Everyone was vaccinated/boosted. It's just going around. I wasn't going to mask for the Saints games this year, but I am reconsidering.
 
That is for deaths. I don't think anyone is left doubting the vaccines effectiveness against severe illness except for fringe far right conspiracy theorists.

For actual infections, it's really close. In fact, there are more vaccinated infections than unvaccinated infections by a pretty wide margin at this point but that data is quite skewed given that nearly 80% of the population has been vaccinated. Outside of a 5 week window where the vaccine does in fact prevent infections at a high rate before quickly fading to near 0 after a few months, the vaccine offers little to no protection against contagion and likely offers little to protection curbing the spread. I wont say zero but it appears to be at least statistically insignificant.

For the remaining small pocket of people that haven't had prior infections or vaccinations, well, they are simply strengthening the gene pool of humans and I really couldn't care less.

The bottom line, there needs to be an updated version of the vaccine but it's also quite likely by the time it comes out the effectiveness will only last a few months until the virus mutates enough to render it ineffective against contagion and the new vaccine itself could help force that mutation. Regardless of the vaccine, each day immune response is strengthening making the virus less of a threat. By best estimates the fatality rate is halving about every 3 months. At some point (we are likely pretty close to that point) the reduction in fatality rate will begin to rapidly slow and find a bottom. Even if that bottom is now, Covid is something like 800% less likely to kill than it was in 2020 which brings it closer in line with a slightly above average flu season. Just a slight improvement in the vaccine with yearly updated boosters then that number can likely be halved again with a final resting place somewhere near an average or below average flu season.
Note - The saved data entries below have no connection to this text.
(* ===== verification/Sheet.v ===== *)
(** * Deformable sheets ([run_midpoint_recursion], [generate_sheet_curve],
      [inflate_sheet] and the sheet branch of the gravity rule)

    A sheet is a thick curve. While it falls, only its two end points
    ([curve_pts], in object coordinates) are tested. When it stops, the
    segment between them is bent: [run_midpoint_recursion] splits every
    segment whose pixels ([skimage.draw.line]) touch the canvas at its
    midpoint, moved to the nearest free row of its column. The pieces are
    drawn into a mask cut to their bounding box. [inflate_sheet] then
    dilates that mask with a disk and removes the cells that overlap the
    canvas.

    Python exceptions are values of [result]: numpy's [IndexError], the
    [ValueError] of [argmin] on an empty array, the [AttributeError] of an
    object without [curve_pts], the [NameError] of an unbound [COLL_FLAG],
    the [RecursionError] of a recursion deeper than its fuel, and the
    [KeyError] of a missing dictionary key (raised in [Export]). *)

From Stdlib Require Import ZArith Lia.
From stdpp Require Import base list numbers sets.
From S2P Require Import Prelude Result Grid Raster Canvas Components Overlap Gravity Liquid.
Open Scope Z_scope.

(** ** numpy indexing *)

(** An integer index into an axis of length [n]: negative indices count
    from the end, anything else out of range is an [IndexError]. *)
Definition np_idx (i n : Z) : result Z :=
  if (- n <=? i) && (i <? n) then Ok (if i <? 0 then i + n else i) else Err IndexError.

(** [a[r, c]] *)
Definition np_get (g : grid) (p : Z * Z) : result Z :=
  i ← np_idx p.1 (rows g); j ← np_idx p.2 (cols g); Ok g.[i, j].

(** [a[r, c] = v] *)
Definition np_set (g : grid) (p : Z * Z) (v : Z) : result grid :=
  i ← np_idx p.1 (rows g); j ← np_idx p.2 (cols g);
  Ok (mkGrid (rows g) (cols g) (fun a b => if (a =? i) && (b =? j) then v else g.[a, b])).

(** [a[rr, cc] = v] for the index arrays of a point list. *)
Definition np_set_all (g : grid) (pts : list (Z * Z)) (v : Z) : result grid :=
  foldl (fun acc p => g' ← acc; np_set g' p v) (Ok g) pts.

(** ** [skimage.draw.line] *)

(** The inner [while d >= 0: r += sr; d -= 2*dc], in closed form: it runs
    [d / (2*dc) + 1] times when [d >= 0]. *)
Definition line_inner (r d sr dc : Z) : Z * Z :=
  if 0 <=? d then let k := d / (2 * dc) + 1 in (r + k * sr, d - k * (2 * dc)) else (r, d).

(** [for i in range(dc)]: record the point, step the minor axis, then
    [c += sc; d += 2*dr]. A steep line records [(c, r)]. *)
Fixpoint line_loop (n : nat) (steep : bool) (r c sr sc dr dc d : Z) : list (Z * Z) :=
  match n with
  | O => []
  | Datatypes.S n' =>
      (if steep then (c, r) else (r, c)) ::
      let '(r', d') := line_inner r d sr dc in
      line_loop n' steep r' (c + sc) sr sc dr dc (d' + 2 * dr)
  end.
Despite the advances, the possibility of a really nasty mutation that both avoids immune response all together while increasing severe disease is there even if it is very unlikely in any given year it probably will happen at some point. I really hope this is what we are spending research time and dollars trying to prevent more than anything else.
Might I direct your attention to the left figure? That one is cases/infections. The right figure is deaths.

I do agree about an updated vaccine, however.
 
covid has come and gone thru our house for the 2nd time. same symptoms as the first. congestion, sinus pressure, cough, sinus drip. started last monday, tested monday night after work, at home test took about 45 seconds to show positive (supposed to wait 15 mins for an official test to be complete). finally no positive test on saturday. yesterday all symptoms were gone.

boss said i can go back in the office 5 days after no symptoms. so back to work next monday since i'm not going back on a friday. i'm the 4th positive person in our office in the last 2-3 weeks. with 2 other guys coughing/congested without testing, so i assume i got it from them.